> Brief
The lines to repeat are those below from the one containing "- split; [done|]." down to the one containing "Lemma apply_keys_ok ts", both included; reproduce them exactly and nothing else.

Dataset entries
────────────────────

(* ===== verification/LevelsCuts.v ===== *)
(** * The recorder along a cut

    After each accepted cut the mirrors follow the decoder's books, and the signed changes
    of the cut account for every book the cut moved by operations. *)
From stdpp Require Import gmap strings sorting.
From S2P Require Import Prelude Order Wire Json LineWriter EconomicTypes BookProtocol Decoder ProfileStreams Levels LevelsBooks.

Lemma Forall2_pairs {A B} (P : A → B → Prop) l k a b : Forall2 P l k → (a, b) ∈ zip l k → P a b.
Proof. induction 1 as [|x y l k Hxy _ IH]; simpl; [by intros ?%elem_of_nil|]. intros [[= -> ->]|?]%elem_of_cons; auto. Qed.

Lemma nodup_fst_eq {A B} (l : list (A * B)) a b b' : NoDup (map fst l) → (a, b) ∈ l → (a, b') ∈ l → b = b'.
Proof.
  induction l as [|[x y] l IH]; [by intros _ ?%elem_of_nil|]. simpl. intros [Hx Hnd]%NoDup_cons.
  assert (∀ c, (x, c) ∈ l → False) as Hno. { intros c Hc. apply Hx. apply list_elem_of_fmap. by exists (x, c). }
  intros [[= -> ->]|H1]%elem_of_cons [[= ]|H2]%elem_of_cons; subst; [done|by edestruct Hno|by edestruct Hno|by apply IH].
Qed.

(** The changes of a cut, from what [apply] returned. *)
Definition changes_of (applied : list (key * option deltas_t)) : gmap key deltas_t :=
  list_to_map (omap (λ kd : key * option deltas_t, d ← kd.2; Some (kd.1, d)) applied).

Lemma changes_keys (applied : list (key * option deltas_t)) k : k ∈ (omap (λ kd : key * option deltas_t, d ← kd.2; Some (kd.1, d)) applied).*1 → k ∈ map fst applied.
Proof.
  intros ([k' d] & -> & ([k1 d1] & Hin & E)%list_elem_of_omap)%list_elem_of_fmap. destruct d1; [|done]. injection E as -> ->.
  apply list_elem_of_fmap. by exists (k', Some d).
Qed.
Lemma changes_nodup (applied : list (key * option deltas_t)) : NoDup (map fst applied) → NoDup (omap (λ kd : key * option deltas_t, d ← kd.2; Some (kd.1, d)) applied).*1.
Proof.
  induction applied as [|[k d] applied IH]; simpl; [constructor|]. intros [Hk Hnd]%NoDup_cons. destruct d; simpl; [|by apply IH].
  constructor; [|by apply IH]. by intros ?%changes_keys.
Qed.
Lemma changes_lookup applied k d : NoDup (map fst applied) → (k, d) ∈ applied → changes_of applied !! k = d.
Proof.
  intros Hnd Hin. unfold changes_of. destruct d as [d|].
  - apply elem_of_list_to_map_1; [by apply changes_nodup|]. apply list_elem_of_omap. by exists (k, Some d).
  - apply not_elem_of_list_to_map_1. intros ([k' d'] & -> & ([k1 d1] & Hin' & E)%list_elem_of_omap)%list_elem_of_fmap. simpl in *.
    destruct d1 as [d1|]; [|done]. injection E as -> ->. by pose proof (nodup_fst_eq _ _ _ _ Hnd Hin Hin').
Qed.
Lemma changes_none applied k : k ∉ map fst applied → changes_of applied !! k = None.
Proof. intros Hk. apply not_elem_of_list_to_map_1. by intros ?%changes_keys. Qed.

Lemma transition_of_ok rows keys k t : Forall2 (λ t k, key_of t = Ok (Some k)) rows keys → transition_of rows k = Ok t → (t, k) ∈ zip rows keys.
Proof.
  unfold transition_of. induction 1 as [|t' k' rows keys Hk _ IH]; simpl; [done|]. rewrite Hk. case_bool_decide as E.
  - intros [= ->]. rewrite E. by left.
  - intros Ht. right. by apply IH.
Qed.

Section Recorder.
Context {W : Type} `{RowWriter W}.
Context (plans : gmap key Plan) (scopes : list (list Member)) (start : Z) (py_repr : json → string).
Abbreviation Rec := (LevelRecorder (W := W)).

(** Every planned book and its mirror. *)
Definition tracked (lim : key → Z) (bs : gmap key Book) (mm : gmap key Mirror) : Prop :=
  ∀ k, is_Some (plans !! k) → ∃ b m, bs !! k = Some b ∧ mm !! k = Some m ∧ mirrors b m ∧ limit b = lim k.

(** ** Applying the transitions *)
Lemma mirror_at_ok k (r r' : Rec) m : mirror_at k r = (r', Ok m) → r' = r ∧ mirror r !! k = Some m.
Proof. unfold mirror_at. intros E. apply stbind_ok in E as (? & ? & [-> ->]%getS_ok & E). destruct (mirror r !! k); by res_inv. Qed.

(** What [apply_key] did to a key. *)
Definition applied_at (ts : list json) (mm mm' : gmap key Mirror) (k : key) (kd : key * option deltas_t) : Prop :=
  kd.1 = k ∧ ∃ m t n n' m', mm !! k = Some m ∧ transition_of ts k = Ok t ∧ apply m t n = (n', Ok (m', kd.2)) ∧ mm' !! k = Some m'.
Definition aside (r : Rec) := (validity_of r, lazy r, writer r).

Lemma apply_key_ok ts k (r r' : Rec) kd : apply_key ts k r = (r', Ok kd) →
  applied_at ts (mirror r) (mirror r') k kd ∧ aside r' = aside r ∧ ∀ k', k' ≠ k → mirror r' !! k' = mirror r !! k'.
Proof.
  unfold apply_key. intros E. apply stbind_ok in E as (r1 & m & [-> Hm]%mirror_at_ok & E). apply stbind_ok in E as (r1 & t & [-> Ht]%liftR_ok & E).
  apply stbind_ok in E as (r1 & [m' d] & E1 & E). unfold on_budget, zoomS in E1. destruct (apply m t (budget r)) as [n' res] eqn:Ea. injection E1 as <- ->.
  unfold put_mirror in E. res_inv. split_and!; [|done|].
  - split; [done|]. exists m, t, (budget r), n', m'. simpl. by rewrite lookup_insert_eq.
  - intros k' Hne. simpl. by rewrite lookup_insert_ne.
Qed.

Lemma apply_keys_ok ts ks : ∀ (r r' : Rec) applied, mapS (apply_key ts) ks r = (r', Ok applied) → NoDup ks →
  Forall2 (applied_at ts (mirror r) (mirror r')) ks applied ∧ aside r' = aside r ∧ ∀ k, k ∉ ks → mirror r' !! k = mirror r !! k.
Proof.
  induction ks as [|k ks IH]; intros r r' applied E Hnd; simpl in E.
  - apply mretS_ok in E as [-> ->]. done.
  - apply stbind_ok in E as (r1 & kd & E1 & E). apply stbind_ok in E as (r2 & kds & E2 & E). apply mretS_ok in E as [-> ->].
    apply NoDup_cons in Hnd as [Hk Hnd]. destruct (apply_key_ok _ _ _ _ _ E1) as ((Hkd & m & t & n & n' & m' & Hm & Ht & Ha & Hm') & Has & Ho).
    destruct (IH _ _ _ E2 Hnd) as (Hall & Has2 & Hrest). split_and!; [|congruence|].
    + constructor; [split; [done|]; exists m, t, n, n', m'; split_and!; [done..|by rewrite Hrest]|].
      clear -Hall Ho Hk. induction Hall as [|k' kd' ks kds (? & m & t & n & n' & m' & Hm & Hrest) _ IH]; constructor.
      * split; [done|]. exists m, t, n, n', m'. split; [|done]. rewrite <- Ho; [done|]. intros ->. apply Hk. by left.
      * apply IH. intros Hin. apply Hk. by right.
    + intros k' [Hne Hk']%not_elem_of_cons. rewrite Hrest by done. by apply Ho.
Qed.

(** ** [refresh] *)
Definition outputs (r : Rec) := (lazy r, writer r).

Lemma check_frame k b (r r' : Rec) u : check k b r = (r', Ok u) → r' = r.
Proof.
  unfold check. intros E. apply stbind_ok in E as (? & ? & [-> _]%mirror_at_ok & E). res_inv. destruct (decide _); by res_inv.
Qed.
Lemma refresh_ok bs k (r r' : Rec) u : refresh py_repr bs k r = (r', Ok u) →
  ∃ b m, bs !! k = Some b ∧ mirror r !! k = Some m ∧ mirror r' = <[k := revalued b m]> (mirror r) ∧ outputs r' = outputs r.
Proof.
  unfold refresh, book_at. intros E. apply stbind_ok in E as (r1 & b & [-> Hb]%liftR_ok & E). apply stbind_ok in E as (r1 & m & [-> Hm]%mirror_at_ok & E).
  destruct (bs !! k) as [b'|]; [injection Hb as ->|done]. unfold put_mirror in E. res_inv.
  match goal with H : check _ _ _ = _ |- _ => apply check_frame in H as -> end. by exists b, m.
Qed.
Lemma refreshes_ok bs ks : ∀ (r r' : Rec) u, forS (refresh py_repr bs) ks r = (r', Ok u) → NoDup ks →
  (∀ k, k ∈ ks → ∃ b m, bs !! k = Some b ∧ mirror r !! k = Some m ∧ mirror r' !! k = Some (revalued b m)) ∧
  (∀ k, k ∉ ks → mirror r' !! k = mirror r !! k) ∧ outputs r' = outputs r.
Proof.
  induction ks as [|k ks IH]; intros r r' u E Hnd; simpl in E.
  - apply mretS_ok in E as [-> _]. split_and!; [|done|done]. by intros k Hk%elem_of_nil.
  - apply stbind_ok in E as (r1 & u1 & E1 & E). apply NoDup_cons in Hnd as [Hk Hnd].
    destruct (refresh_ok _ _ _ _ _ E1) as (b & m & Hb & Hm & Em & Ho). destruct (IH _ _ _ E Hnd) as (Hin & Hout & Ho2). rewrite Em in Hin, Hout. split_and!.
    + intros k' [->|Hk']%elem_of_cons.
      * exists b, m. split_and!; [done..|]. rewrite Hout by done. by rewrite lookup_insert_eq.
      * destruct (Hin k' Hk') as (b' & m' & ? & Hm' & ?). exists b', m'. split_and!; [done| |done]. rewrite lookup_insert_ne in Hm'; [done|]. by intros ->.
    + intros k' [Hne Hk']%not_elem_of_cons. rewrite Hout by done. by rewrite lookup_insert_ne.
    + congruence.
Qed.

(** ** The books and mirrors across a cut *)
Definition by_operations (deltas : gmap key deltas_t) (mm mm' : gmap key Mirror) (k : key) : Prop :=
  ∃ c m m', deltas !! k = Some c ∧ mm !! k = Some m ∧ mm' !! k = Some m' ∧ valid m = true ∧ valid m' = true ∧ accounted (sides m) (sides m') c.
Definition left_alone (deltas : gmap key deltas_t) (mm mm' : gmap key Mirror) (k : key) : Prop := deltas !! k = None ∧ mm' !! k = mm !! k.

Lemma addressed_key t k : key_of t = Ok (Some k) → addressed k t = true.
Proof.
  unfold key_of, addressed, json_key. intros E. res_inv. repeat match goal with H : jget _ _ = Ok _ |- _ => rewrite H; clear H end.
  match goal with H : match ?i with _ => _ end = _ |- _ => destruct i as [| | | | | |i'| |] end;
    match goal with H : match ?o with _ => _ end = _ |- _ => destruct o as [| | | | | |o'| |] | _ => idtac end; try discriminate.
  injection E as <-. simpl. by rewrite !String.eqb_refl.
Qed.

(** What the decoder trusts the publisher for, at the planned books. *)
Definition published_at (lim : key → Z) (body : json) : Prop :=
  ∀ k, is_Some (plans !! k) → Forall (published (lim k)) (transitions_for k body).

(** What a cut does to one of its keys, on the book and on the mirror. *)
Lemma key_moved lim body (d d' : Decoder) (r r1 r2 : Rec) keys rows applied k :
  (ts ← jget body "book_transitions"; py_iter ts) = Ok rows → Forall2 (λ t k, key_of t = Ok (Some k)) rows keys →
  Forall2 (decided (books d) (books d')) rows keys → Forall2 (applied_at rows (mirror r) (mirror r1)) (sorted keys) applied → NoDup (map fst applied) →
  (∀ k, k ∈ keys → ∃ b m, books d' !! k = Some b ∧ mirror r1 !! k = Some m ∧ mirror r2 !! k = Some (revalued b m)) →
  tracked lim (books d) (mirror r) → published_at lim body → is_Some (plans !! k) → k ∈ keys →
  ∃ t b' m m2, (t, k) ∈ zip rows keys ∧ books d' !! k = Some b' ∧ mirror r !! k = Some m ∧ mirror r2 !! k = Some m2 ∧ limit b' = lim k ∧ mirrors b' m2 ∧
    (kind_of t = Ok (JStr "operations") → ∃ c, changes_of applied !! k = Some c ∧ valid m = true ∧ valid m2 = true ∧ accounted (sides m) (sides m2) c).
Proof.
  intros Hrows Hkeys Hdec Hap Hnd Hin2 Htr Hpub Hp Hk. destruct (Htr k Hp) as (b & m & Hb & Hm & Hmir & Hlim).
  assert (k ∈ sorted keys) as [i Hi]%list_elem_of_lookup_1 by by apply sorted_elem.
  destruct (Forall2_lookup_l _ _ _ _ _ Hap Hi) as (kd & Hkd & Hkd1 & m0 & t & n & n' & m' & Hm0 & Ht & Ha & Hm'). rewrite Hm in Hm0. injection Hm0 as <-.
  pose proof (transition_of_ok _ _ _ _ Hkeys Ht) as Hpair. destruct (Forall2_pairs _ _ _ _ _ Hdec Hpair) as (b0 & b' & og & rev & Hb0 & Hb' & Ed).
  rewrite Hb in Hb0. injection Hb0 as <-. destruct (Hin2 k Hk) as (b1 & m1 & Hb1 & Hm1 & Hm2). rewrite Hb' in Hb1. injection Hb1 as <-.
  rewrite Hm' in Hm1. injection Hm1 as <-. pose proof (Forall2_pairs _ _ _ _ _ Hkeys Hpair) as Hkt. simpl in Hkt.
  assert (published (limit b) t) as Hpt.
  { specialize (Hpub k Hp). rewrite Forall_forall, <- Hlim in Hpub. apply Hpub. unfold transitions_for. rewrite Hrows. apply list_elem_of_filter.
    split; [by apply addressed_key|]. by eapply elem_of_zip_l. }
  assert (∃ dec kind, jget t "decision" = Ok dec ∧ jget dec "kind" = Ok kind) as (dec & kind & Hd & Hki) by (unfold decide_book in Ed; res_inv; eauto).
  destruct (decision_mirrored _ _ _ _ _ _ _ _ _ _ _ _ _ Ed Ha Hmir Hpt Hd Hki) as (Hl & Hmir2 & Hk1 & Hk2).
  exists t, b', m, (revalued b' m'). split_and!; try done; [congruence|]. unfold kind_of. rewrite Hd. cbn [mbind result_bind]. rewrite Hki. intros [= ->].
  destruct (proj2 Hk1 eq_refl) as [c Hc]. exists c. destruct (Hk2 c Hc) as (? & Hu & ?). split_and!; [|done|unfold revalued; simpl; by rewrite Hu|done].
  apply changes_lookup; [done|]. rewrite <- Hkd1, <- Hc, <- surjective_pairing. by eapply list_elem_of_lookup_2.
Qed.

Lemma cut_followed lim body d d' u (r r1 r2 : Rec) keys causes rows applied u' :
  Decoder.cut body d = (d', Ok u) → touches plans scopes body = Ok (keys, causes) → (ts ← jget body "book_transitions"; py_iter ts) = Ok rows →
  mapS (apply_key rows) (sorted keys) r = (r1, Ok applied) → forS (refresh py_repr (books d')) keys r1 = (r2, Ok u') →
  tracked lim (books d) (mirror r) → published_at lim body →
  tracked lim (books d') (mirror r2) ∧ lazy r2 = lazy r ∧ writer r2 = writer r ∧ caused plans scopes (zip rows keys) causes ∧
  ∀ k, (∃ t, (t, k) ∈ zip rows keys ∧ (kind_of t = Ok (JStr "operations") → by_operations (changes_of applied) (mirror r) (mirror r2) k)) ∨
       (k ∉ keys ∧ left_alone (changes_of applied) (mirror r) (mirror r2) k).
Proof.
  intros Hcut Htouch Hrows Happ Href Htr Hpub. destruct (touches_ok _ _ _ _ _ Htouch) as (rows' & Hrows' & Hkeys & Hnd & Hplanned & Hcaused).
  rewrite Hrows in Hrows'. injection Hrows' as <-. destruct (cut_decides _ _ _ _ _ _ Hcut Hrows Hkeys Hnd) as [Hdec Hsame].
  assert (NoDup (sorted keys)) as Hnd' by by rewrite sorted_perm.
  destruct (apply_keys_ok _ _ _ _ _ Happ Hnd') as (Hap & Has & Hout). destruct (refreshes_ok _ _ _ _ _ Href Hnd) as (Hin2 & Hout2 & Ho2).
  assert (map fst applied = sorted keys) as Hfst.
  { clear -Hap. induction Hap as [|k kd ks kds [Hk _] _ IH]; simpl; [done|]. by rewrite Hk, IH. }
  rewrite Forall_forall in Hplanned. assert (NoDup (map fst applied)) as Hnda by by rewrite Hfst.
  pose proof (λ k Hk, key_moved lim body d d' r r1 r2 keys rows applied k Hrows Hkeys Hdec Hap Hnda Hin2 Htr Hpub (Hplanned k Hk) Hk) as Hmoved.
  split_and!; [| |unfold outputs, aside in *; congruence|done|].
  - intros k Hk. destruct (decide (k ∈ keys)) as [Hin|Hnin].
    + destruct (Hmoved k Hin) as (t & b' & m & m2 & _ & Hb' & _ & Hm2 & Hl & Hmir & _). by exists b', m2.
    + destruct (Htr k Hk) as (b & m & Hb & Hm & Hmir & Hlim). exists b, m. rewrite Hsame, Hout2, Hout by (by rewrite ?sorted_elem). done.
  - unfold outputs, aside in *. injection Has as _ ? _. injection Ho2 as ? _. congruence.
  - intros k. destruct (decide (k ∈ keys)) as [Hin|Hnin]; [left|right].
    + destruct (Hmoved k Hin) as (t & b' & m & m2 & Hp & _ & Hm & Hm2 & _ & _ & Hop). exists t. split; [done|].
      intros [c (? & ? & ? & ?)]%Hop. by exists c, m, m2.
    + split; [done|]. split; [apply changes_none; by rewrite Hfst, sorted_elem|]. by rewrite Hout2, Hout by (by rewrite ?sorted_elem).
Qed.
End Recorder.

────────────────────

> Result
  - split; [done|]. exists m, t, (budget r), n', m'. simpl. by rewrite lookup_insert_eq.
  - intros k' Hne. simpl. by rewrite lookup_insert_ne.
Qed.

Lemma apply_keys_ok ts ks : ∀ (r r' : Rec) applied, mapS (apply_key ts) ks r = (r', Ok applied) → NoDup ks →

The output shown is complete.